Tuesday, March 27, 2012

You Think I’d Admit It By Now

Every time; every single time I agree to attend social events, I eventually rethink the decision and don’t want to go. Don’t get me wrong—I want to go when I agree to it, but as the time draws nearer, I change my mind. Then, and again I mean every single time, I wind up enjoying myself. You’d think I’d admit it by now.

Take last Friday for example. I went to the faculty party…and…I enjoyed it; but let me start at the beginning. I think it was two weeks ago I got an email announcing the party. I remember seeing the email, but for reasons that probably have everything to do with agreeing, regretting, and enjoying I kinda ignored it. I remember it; I just didn’t really read it; and I certainly didn’t take note of the date or think I might attend.

The party, as it turned out was held at a bar, which as it turns out was three tram rides and an hour and fifteen minutes from my apartment. (See why I don’t want to go to these things?) In school on Friday, several people asked me if I was going. (People like me; what can I say? Winning personality, young, thin, and handsome—yep, people like me.) I told all of them I wasn’t, until I grew tired of answering the follow-up question—why?

Sonya cuttin' the rug

I considered telling them the real answer: because I don’t enjoy cocktail parties. (Oh don’t get me wrong. I love cocktails; I just don’t like the idea of wandering from conversation to conversation, repeating: yes, the weather is beautiful, and no, I don’t live right in Amsterdam; or worse, searching hopelessly for any cogent thought to verbalize thus avoiding the onset of the insufferable silence that invariably follows the insufferable small-talk made by two people who are simutaneously wondering how they wound up in each other’s company. See why I hate these things?)

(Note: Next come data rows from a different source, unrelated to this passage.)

(** [[domain.name() for domain in domains]]: the first failure ends the
    comprehension. *)
Fixpoint names (domains : list domain) : result (list string) :=
  match domains with
  | [] => Return []
  | d :: rest =>
      match name d with
      | Return n =>
          match names rest with
          | Return ns => Return (n :: ns)
          | Raise e => Raise e
          end
      | Raise e => Raise e
      end
  end.

(** The property [systems] of the by-name driver, whose [self._uri] is
    [uri]. *)
Definition systems (uri : string) (st : St) : result (list string) * St :=
  with_libvirt_open uri true
    (λ c st1,
       match listAllDomains c st1 with
       | (Return domains, st2) => (names domains, st2)
       | (Raise e, st2) => (Raise e, st2)
       end) st.

End Systems.

End Driver.

Arguments callable : clear implicits.
Arguments run : clear implicits.
Arguments fundef : clear implicits.

(** ** The by-name driver class *)

Module LibvirtDriver.

Section Methods.

Context {St : Type}.

(** Modelled from the spec: the base class [DriverBase] (the [LibvirtDriver]
    of [libvirtdriver.py]) is not among the sources; it "implements every
    accessor keyed strictly by canonical identifier".
    [DriverBase method self arguments] is the call
    [super().method( *arguments)] on the object [self]. *)
Variable DriverBase : string → value → list value → St → result value * St.

(** [return super().method(identity, ...)]: the body reads its parameters
    and passes them on positionally, in the order given.  (Binding fills
    every parameter before the body runs; reading an unbound name would be
    a [NameError].) *)
Definition delegate (method : string) (passed : list string)
    (bound : gmap string value) (st : St) : result value * St :=
  match bound !! "self", mapM (bound !!.) passed with
  | Some self, Some arguments => DriverBase method self arguments st
  | _, _ => (Raise (Error "NameError" method), st)
  end.

(** [def method(self, identity, ...): return super().method(identity, ...)] *)
Definition accessor (method : string) (extra : list string)
    (defaults : gmap string value) : fundef St :=
  Def ("self" :: "identity" :: extra) defaults
    (delegate method ("identity" :: extra)).

(** The property [driver]. *)
Definition driver : value := VStr "<libvirtbyname>".

(** The functions that the class decorates with [wrapped_identity]. *)
Definition uuid := accessor "uuid" [] ∅.
Definition name := accessor "name" [] ∅.
Definition get_power_state := accessor "get_power_state" [] ∅.
Definition set_power_state := accessor "set_power_state" ["state"] ∅.
Definition get_boot_device := accessor "get_boot_device" [] ∅.
Definition set_boot_device := accessor "set_boot_device" ["boot_source"] ∅.
Definition get_boot_mode := accessor "get_boot_mode" [] ∅.
Definition set_boot_mode := accessor "set_boot_mode" ["boot_mode"] ∅.
Definition get_secure_boot := accessor "get_secure_boot" [] ∅.
Definition set_secure_boot := accessor "set_secure_boot" ["secure"] ∅.
Definition get_total_memory := accessor "get_total_memory" [] ∅.
Definition get_total_cpus := accessor "get_total_cpus" [] ∅.
Definition get_bios := accessor "get_bios" [] ∅.
Definition get_versions := accessor "get_versions" [] ∅.
Definition set_bios := accessor "set_bios" ["attributes"] ∅.
Definition set_versions := accessor "set_versions" ["firmware_versions"] ∅.
Definition reset_bios := accessor "reset_bios" [] ∅.
Definition reset_versions := accessor "reset_versions" [] ∅.
Definition get_nics := accessor "get_nics" [] ∅.
Definition get_processors := accessor "get_processors" [] ∅.
Definition get_boot_image := accessor "get_boot_image" ["device"] ∅.
Definition set_boot_image :=
  accessor "set_boot_image" ["device"; "boot_image"; "write_protected"]
    {["boot_image" := VNone; "write_protected" := VBool true]}.
Definition get_simple_storage_collection :=
  accessor "get_simple_storage_collection" [] ∅.
Definition get_http_boot_uri := accessor "get_http_boot_uri" [] ∅.

(** All of them, in the order of the class. *)
Definition decorated : list (fundef St) :=
  [uuid; name; get_power_state; set_power_state; get_boot_device;
   set_boot_device; get_boot_mode; set_boot_mode; get_secure_boot;
   set_secure_boot; get_total_memory; get_total_cpus; get_bios; get_versions;
   set_bios; set_versions; reset_bios; reset_versions; get_nics;
   get_processors; get_boot_image; set_boot_image;
   get_simple_storage_collection; get_http_boot_uri].

End Methods.

End LibvirtDriver.

(** ** Replaying a record of invocations *)

(** The invocations of a record made one after the other on [func], each in
    the state the one before left: how the last one ends, or [None] for an
    empty record. *)
Fixpoint replay {St : Type} (func : callable St)
    (record : list (list value * gmap string value)) (st : St)
    : option (result value * St) :=
  match record with
  | [] => None
  | c :: rest =>
      match rest with
      | [] => Some (invoke func c.1 c.2 st)
      | _ :: _ => replay func rest (invoke func c.1 c.2 st).2
      end
  end.

(** ** Fixtures

    A small canonical driver to run the wrapper on, after the scenario of the
    design document: a hypervisor is a list of machines, each with a canonical
    identifier, a display name and a power state. *)
Record machine : Type := Machine {
  m_uuid : string;
  m_name : string;
  m_power : string
}.

Definition hypervisor : Type := list machine.

(** Resolution as the canonical driver does it: a canonical identifier gives
    the machine, a display name gives the redirect signal carrying the
    canonical identifier, anything else is not found. *)
Definition get_domain (identity : value) (hv : hypervisor) : result machine :=
  match identity with
  | VStr s =>
      match List.find (λ m, bool_decide (m_uuid m = s)) hv with
      | Some m => Return m
      | None =>
          match List.find (λ m, bool_decide (m_name m = s)) hv with
          | Some m => Raise (AliasAccessError (m_uuid m))
          | None => Raise (Error "NotFound" s)
          end
      end
  | _ => Raise (Error "NotFound" "")
  end.

(** [def get_power_state(self, identity)] of the canonical driver. *)
Definition get_power_state : fundef hypervisor :=
  Def ["self"; "identity"] ∅
    (λ bound hv,
       match bound !! "identity" with
       | Some i =>
           match get_domain i hv with
           | Return m => (Return (VStr (m_power m)), hv)
           | Raise e => (Raise e, hv)
           end
       | None => (Raise (TypeError MissingArgument), hv)
       end).

Definition web_vm : machine := Machine "3b2f-uuid" "web-vm" "On".
Definition db_vm : machine := Machine "77c1-uuid" "db-vm" "Off".
Definition lab : hypervisor := [web_vm; db_vm].


(** A driver whose aliases resolve in two hops: ["web"] redirects to
    ["web-vm"], which redirects to the canonical ["3b2f-uuid"]. *)
Definition two_hops : callable unit :=
  Callable ["identity"]
    (λ _ kw u,
       match kw !! "identity" with
       | Some (VStr "web") => (Raise (AliasAccessError "web-vm"), u)
       | Some (VStr "web-vm") => (Raise (AliasAccessError "3b2f-uuid"), u)
       | Some (VStr "3b2f-uuid") => (Return (VStr "On"), u)
       | _ => (Raise (Error "NotFound" ""), u)
       end).

(** [def driver(self)]: a function without an [identity] parameter. *)
Definition driver_name : fundef hypervisor :=
  Def ["self"] ∅ (λ _ hv, (Return (VStr "<libvirtbyname>"), hv)).

(** A libvirt stand-in for [systems]: opening a connection to ["qemu:///down"]
    fails, any other URI gives a connection that lists the machines. *)
Definition lab_open (uri : string) (readonly : bool) (hv : hypervisor)
    : result hypervisor * hypervisor :=
  if decide (uri = "qemu:///down")
  then (Raise (Error "FishyError" "connection failed"), hv)
  else (Return hv, hv).

Definition lab_close (c : hypervisor) (hv : hypervisor) : hypervisor := hv.

Definition lab_list (c : hypervisor) (hv : hypervisor)
    : result (list machine) * hypervisor :=
  (Return c, hv).

Definition lab_name (m : machine) : result string := Return (m_name m).

(** A base class over the hypervisor: it reads and sets the power state
    and records nothing else; [set_boot_image] answers with the arguments it
    was given. *)
Definition set_power (uuid state : string) (hv : hypervisor) : hypervisor :=
  (λ m, if bool_decide (m_uuid m = uuid)
        then Machine (m_uuid m) (m_name m) state else m) <$> hv.

Definition lab_base (method : string) (self : value) (arguments : list value)
    (hv : hypervisor) : result value * hypervisor :=
  if String.eqb method "get_power_state" then
    match arguments with
    | [identity] =>
        match get_domain identity hv with
        | Return m => (Return (VStr (m_power m)), hv)
        | Raise e => (Raise e, hv)
        end
    | _ => (Raise (TypeError TooManyPositional), hv)
    end
  else if String.eqb method "set_power_state" then
    match arguments with
    | [identity; VStr state] =>
        match get_domain identity hv with
        | Return m => (Return VNone, set_power (m_uuid m) state hv)
        | Raise e => (Raise e, hv)
        end
    | _ => (Raise (Error "FishyError" "unknown state"), hv)
    end
  else if String.eqb method "set_boot_image" then
    match arguments with
    | identity :: rest =>
        match get_domain identity hv with
        | Return m => (Return (VList rest), hv)
        | Raise e => (Raise e, hv)
        end
    | [] => (Raise (TypeError MissingArgument), hv)
    end
  else (Raise (Error "FishyError" "not implemented"), hv).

As I left the cafeteria on Friday, Sonya, my artist buddy asked me if I was going. Although Sonya might be one of the few people in Holland who would understand the real answer, I avoided the inevitable. “I don’t know,” I told her. Oh crap, that was worse. Why didn’t I just own up to my social intolerance? Why didn’t I just take my medicine? Instead I wound up explaining the whole story starting with ignoring emails. She waited until I finished and said, “You’re going.”

I went. I left home that evening at seven. I took the 51 to the 16 and saw the 10 approaching when I reached Leidseplein. I raced across the plaza and hopped on board. Man I’m getting pretty darn good at this! Um, see what had happened…the 10 goes both directions. Fifteen minutes in the wrong direction prompted me to ask the driver if he knew of Lloyd’s Hotel. “Other way,” he said. (He opened the doors and left me off.)

At the stop, my phone rang and I knew it was Sonya even before I looked. “Yeah, no worries, look for the big tables,” she told me. (My good friend Jim says there are two kinds of people in the world, ones who use street names and ones who use landmarks. Good thing really.) When I asked the driver if he knew where the big tables were, he did! Twenty minutes and a great conversation in the cockpit and I found Sonya waiting at the stop.


Heidi and Kate

One short walk later, I was waist deep in a room full of school teachers. Not so much awkwardness thanks to my new chums. Besides, free booze and techno music is the perfect combination to dissolve regret. You think I’d admit it by now.